Sleep deprivation is also associated with development of Type II diabetes, high blood pressure, and cardiovascular disease. People younger than 60 years who sleep less than five hours a night have a higher risk for developing cardiovascular disease.
Athletes who travel through time zones are at high risk for sleep deprivation. This can impact performance by disrupting the circadian rhythms and causing undue fatigue and reduced motivation. Because mental alertness enhances athletic performance, low motivation can be detrimental to performance. On the other hand, extending sleep can enhance performance. A study with basketball players indicates they shot more baskets and completed more free throws when they were well rested (as opposed to sleep deprived).
The standard supermarket diet is rich in sugar, saturated fat, and sodium. You know, ice cream, frozen pizzas, chips, cookies, canned soups, Lunchables, mac ‘n cheese in a box/can/freezer… the list is overwhelmingly endless. Perhaps you are all too familiar with some of these goodies?
Research suggests that people aren’t the only critters who like these foods. So do rats! In fact, supermarket foods can cause obesity in rats. That is, rats who were fed their standard rat chow maintained a normal weight. But when researchers fed the rats supermarket foods, they ended up overweight—that is, until the researchers took away the supermarket foods. The rats then lost weight when they returned to eating rat chow.
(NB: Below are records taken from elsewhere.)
Definition or_default (o : option string) (d : string) : string :=
  match o with
  | Some s => if truthy s then s else d
  | None => d
  end.

(** [getQueryString] applied to a route parameter, which Express hands over
    as a string. *)
Definition getQueryString (param : string) : option string := Some param.

(** ** upi.service.ts *)

Definition decimal (n : N) : string := NilEmpty.string_of_uint (N.to_uint n).

(** [s.padStart(2, '0')] *)
Definition padStart2 (s : string) : string :=
  match String.length s with
  | O => "00"
  | S O => "0" +:+ s
  | _ => s
  end.

(** [s.substring(a, b)] for [a <= b] *)
Definition substring (a b : nat) (s : string) : string := String.substring a (b - a) s.

Definition upper_ascii (c : ascii) : ascii :=
  let n := N_of_ascii c in
  if ((97 <=? n) && (n <=? 122))%N then ascii_of_N (n - 32) else c.

Fixpoint toUpperCase (s : string) : string :=
  match s with
  | EmptyString => EmptyString
  | String c s' => String (upper_ascii c) (toUpperCase s')
  end.

Definition generateOrderNumber (e : Env) : string :=
  let year := decimal (fullYear e) in
  let month := padStart2 (decimal (monthIndex e + 1)) in
  let random := toUpperCase (substring 2 8 (random36 e)) in
  "ORD-" +:+ year +:+ month +:+ "-" +:+ random.

(** ** Collaborators: Redis, Prisma, Cloudinary, the QR renderer *)

Definition CART_EXPIRY : Z := 7 * 24 * 60 * 60.

Section Request.

Variable e : Env.

(** A collaborator call: throws when the environment says so. *)
Definition call {A} (d : Dep) (op : M A) : M A :=
  if fails e d then throw (DependencyError d) else op.

Definition redis_get (key : string) : M (option (list string)) :=
  call RedisGet (fun w => (Ok (entry_value <$> redis w !! key), w)).

Definition redis_setex (key : string) (ttl : Z) (value : list string) : M unit :=
  call RedisSetex (fun w => (Ok tt, with_redis (insert key (mkCartEntry ttl value)) w)).

Definition redis_del (key : string) : M unit :=
  call RedisDel (fun w => (Ok tt, with_redis (delete key) w)).

(** [where: { id: { in: ids }, isActive: true }] *)
Definition active_in (ids : list string) (p : Product) : bool :=
  bool_decide (product_id p ∈ ids) && product_isActive p.

Definition product_findMany (ids : list string) : M (list Product) :=
  call ProductFindMany (fun w => (Ok (List.filter (active_in ids) (products w)), w)).

Definition find_product (id : string) (w : World) : option Product :=
  List.find (fun p => bool_decide (product_id p = id)) (products w).

Definition product_findUnique (id : string) : M (option Product) :=
  call ProductFindUnique (fun w => (Ok (find_product id w), w)).

Definition bump_product (id : string) (p : Product) : Product :=
  if bool_decide (product_id p = id)
  then mkProduct (product_id p) (product_title p) (product_price p) (product_fileUrl p)
         (product_isActive p) (product_downloadCount p + 1)
  else p.

(** [product.update where id, data: downloadCount: increment 1] *)
Definition product_increment_downloadCount (id : string) : M unit :=
  call ProductUpdate (fun w =>
    match find_product id w with
    | None => (Throw RecordNotFound, w)
    | Some _ => (Ok tt, with_products (List.map (bump_product id)) w)
    end).

Definition find_order (id : string) (w : World) : option Order :=
  List.find (fun o => bool_decide (order_id o = id)) (orders w).

Definition items_of (orderId : string) (w : World) : list OrderItem :=
  List.filter (fun it => bool_decide (item_orderId it = orderId)) (orderItems w).

(** [order.findUnique where id, include: { items: { include: { product } } }] *)
Definition order_findUnique (id : string)
  : M (option (Order * list (OrderItem * option Product))) :=
  call OrderFindUnique (fun w =>
    (Ok ((fun o => (o, List.map (fun it => (it, find_product (item_productId it) w))
                         (items_of id w))) <$> find_order id w), w)).

(** [order.findFirst where id, userId, paymentStatus] *)
Definition order_findFirst (id userId : string) (st : PaymentStatus) : M (option Order) :=
  call OrderFindFirst (fun w =>
    (Ok (List.find (fun o => bool_decide (order_id o = id)
                             && bool_decide (order_userId o = userId)
                             && bool_decide (order_paymentStatus o = st)) (orders w)), w)).

Definition patch_order (id : string) (f : Order -> Order) (o : Order) : Order :=
  if bool_decide (order_id o = id) then f o else o.

(** [order.update where id, data]: returns the updated row, throws when no
    row has that id. *)
Definition order_update (id : string) (f : Order -> Order) : M Order :=
  call OrderUpdate (fun w =>
    match find_order id w with
    | None => (Throw RecordNotFound, w)
    | Some o => (Ok (f o), with_orders (List.map (patch_order id f)) w)
    end).

Definition find_item (id : string) (w : World) : option OrderItem :=
  List.find (fun it => bool_decide (item_id it = id)) (orderItems w).

Definition patch_item (id : string) (f : OrderItem -> OrderItem) (it : OrderItem) : OrderItem :=
  if bool_decide (item_id it = id) then f it else it.

Definition orderItem_update (id : string) (f : OrderItem -> OrderItem) : M unit :=
  call (OrderItemUpdate id) (fun w =>
    match find_item id w with
    | None => (Throw RecordNotFound, w)
    | Some _ => (Ok tt, with_orderItems (List.map (patch_item id f)) w)
    end).

(** The filter of the download route:
    [where: { id, order: { userId, paymentStatus: 'VERIFIED' } }]. *)
Definition downloadable (id userId : string) (w : World) (it : OrderItem) : bool :=
  bool_decide (item_id it = id) &&
  match find_order (item_orderId it) w with
  | Some o => bool_decide (order_userId o = userId)
              && bool_decide (order_paymentStatus o = VERIFIED)
  | None => false
  end.

(** [orderItem.findFirst ... include: { order, product: { fileUrl } }];
    the product of the row is [None] when the catalog has no such row. *)
Definition orderItem_findFirst (id userId : string) : M (option (OrderItem * option Product)) :=
  call OrderItemFindFirst (fun w =>
    (Ok ((fun it => (it, find_product (item_productId it) w))
           <$> List.find (downloadable id userId w) (orderItems w)), w)).

(** The [data] of one nested [items: { create }] entry. *)
Record OrderItemCreate := mkOrderItemCreate {
  create_productId : string;
  create_productTitle : string;
  create_productPrice : Decimal;
  create_downloadLimit : Z }.

(** Modelled from the spec: the column defaults of prisma/schema.prisma, which
    is not among the sources. A new order starts with payment status PENDING
    and an open order status, without UTR and paid timestamp; a new item starts
    with [downloadCount = 0], without download URL and expiry. *)
Definition default_paymentStatus : PaymentStatus := PENDING.
Definition default_orderStatus : OrderStatus := ORDER_PENDING.
Definition default_downloadCount : Z := 0.

Definition new_item (orderId : string) (i : nat) (d : OrderItemCreate) : OrderItem :=
  mkOrderItem (newItemId e i) orderId (create_productId d) (create_productTitle d)
    (create_productPrice d) default_downloadCount (create_downloadLimit d) None None.

(** Modelled from the spec: the primary keys and the unique constraint on the
    order number live in prisma/schema.prisma, which is not among the sources;
    a create that collides with a stored row is refused by the database.
    [n] is the number of item rows to be created. *)
Definition create_conflict (orderNumber : string) (n : nat) (w : World) : bool :=
  existsb (fun o => bool_decide (order_id o = newOrderId e)
                    || bool_decide (order_orderNumber o = orderNumber)) (orders w)
  || existsb (fun it => existsb (fun i => bool_decide (item_id it = newItemId e i)) (seq 0 n))
       (orderItems w).

(** [order.create] with nested item creation: one write, all rows or none. *)
Definition order_create (orderNumber userId userEmail : string) (totalAmount : double)
    (data : list OrderItemCreate) : M (Order * list OrderItem) :=
  call OrderCreate (fun w =>
    let o := mkOrder (newOrderId e) orderNumber userId userEmail totalAmount
               default_paymentStatus default_orderStatus None None in
    let items := imap (new_item (newOrderId e)) data in
    if create_conflict orderNumber (length data) w then (Throw UniqueConstraint, w)
    else (Ok (o, items),
          with_orderItems (fun l => (l ++ items)%list)
            (with_orders (fun l => (l ++ [o])%list) w))).

Definition downloadLog_create (l : DownloadLog) : M unit :=
  call DownloadLogCreate (fun w => (Ok tt, with_downloadLogs (fun ls => (ls ++ [l])%list) w)).

Definition adminLog_create (l : AdminLog) : M unit :=
  call AdminLogCreate (fun w => (Ok tt, with_adminLogs (fun ls => (ls ++ [l])%list) w)).

(** [getSignedDownloadUrl publicId expiresInSeconds] of cloudinary.service.ts. *)
Definition getSignedDownloadUrl (publicId : string) (expiresInSeconds : Z) : M string :=
  call CloudinaryUrl (ret (cloudinary_url e publicId expiresInSeconds)).

(** [generateUPIQRCode details]: the QR renderer is a collaborator. *)
Definition generateUPIQRCode (details : UPIPaymentDetails) : M string :=
  call QrToDataURL (ret (qr_toDataURL e details)).

(** ** order.routes.ts *)

Definition invalid_param (param : option string) : bool :=
  match param with
  | Some s => negb (truthy s)
  | None => true
  end.

(** [products.reduce((sum, p) => sum + Number(p.price), 0)] *)
Definition total_price (ps : list Product) : double :=
  fold_left (fun sum p => js_add sum (Number (product_price p))) ps zero.

Definition createOrder (user : User) : M Response :=
  try_catch
    (let userId := user_id user in
     let userEmail := user_email user in
     let cartKey := "cart:user:" +:+ userId in
     let* cartData := redis_get cartKey in
     match cartData with
     | None => ret (json 400 (ErrorBody "Cart is empty"))
     | Some productIds =>
         if (length productIds =? 0)%nat
         then ret (json 400 (ErrorBody "Cart is empty"))
         else
           let* found := product_findMany productIds in
           if (length found =? 0)%nat
           then ret (json 400 (ErrorBody "No valid products in cart"))
           else
             let totalAmount := total_price found in
             let orderNumber := generateOrderNumber e in
             let* created :=
               order_create orderNumber userId userEmail totalAmount
                 (List.map (fun p => mkOrderItemCreate (product_id p) (product_title p)
                                       (product_price p) 5) found) in
             let* upiQrCode :=
               generateUPIQRCode
                 (mkUPIPaymentDetails (or_default (env_UPI_ID e) "merchant@upi")
                    (or_default (env_UPI_NAME e) "DigitalGhar") totalAmount orderNumber) in
             let* _ := redis_del cartKey in
             ret (json 201
                    (OrderCreated (fst created) (snd created)
                       (mkPaymentInfo (or_default (env_UPI_ID e) "merchant@upi") totalAmount
                          upiQrCode ("Order: " +:+ orderNumber))))
     end)
    (fun _ => ret (json 500 (ErrorBody "Failed to create order"))).

(** [submitUtrSchema.parse(req.body)]: [utrNumber] must be a string whose
    [length] is 5 to 50; [None] stands for a body without a string under
    that key. *)
Definition submitUtrSchema_parse (utrNumber : option string) : M string :=
  match utrNumber with
  | Some utr =>
      if (5 <=? js_length utr)%nat && (js_length utr <=? 50)%nat
      then ret utr else throw ZodError
  | None => throw ZodError
  end.

Definition set_utr (utr : string) (o : Order) : Order :=
  mkOrder (order_id o) (order_orderNumber o) (order_userId o) (order_userEmail o)
    (order_totalAmount o) SUBMITTED (order_orderStatus o) (Some utr) (order_paidAt o).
There's little doubt that fats, sugar, and salt stimulate us to eat more than we need! Hence, your best bet is to eat closer to the earth by choosing more unprocessed foods that have little or no added sugar and salt, and hopefully less saturated fat. When you go food shopping, try to shop primarily on the perimeter of the store, where you can find the fresh fruits, vegetables, lean meats, and lowfat dairy foods.
Of course, you can find healthy foods in cans, jars, and boxes. But try to make more of your meals from fresh ingredients. You’ll help yourself manage your weight more easily, ad also please the local farmers who want you to buy their produce.
Do the health benefits of fitness overpower the health problems of fatness? Yes, to a certain extent. People who are physically fit live longer than unfit people. Fitness helps counter fatness, but not completely--
Data from 650,000 people who were followed for 10 years indicates physically fit but obese people live longer than unfit obese -- but fit-obese do not live as long as fit-lean people.
Compared to active-lean people, here’s how much shorter your life will be if you are obese:
-- 3.2 years earlier death for the active-obese
-- 4.1 years earlier death for the inactive-lean
-- 6.0 years earlier death for inactive-obese.
Even if you are fit, you still need to be active throughout the day, not just during the one hour of purposeful exercise. Fit people who sit too much hurt their health, so try not to be a sedentary athlete! Park your car in the far end of the lot. Take the stairs, not the elevator, etc.
If you (or your loved-ones) are in the unfit-inactive-obese category, get active! Small steps contribute to a healthier, higher quality life-journey.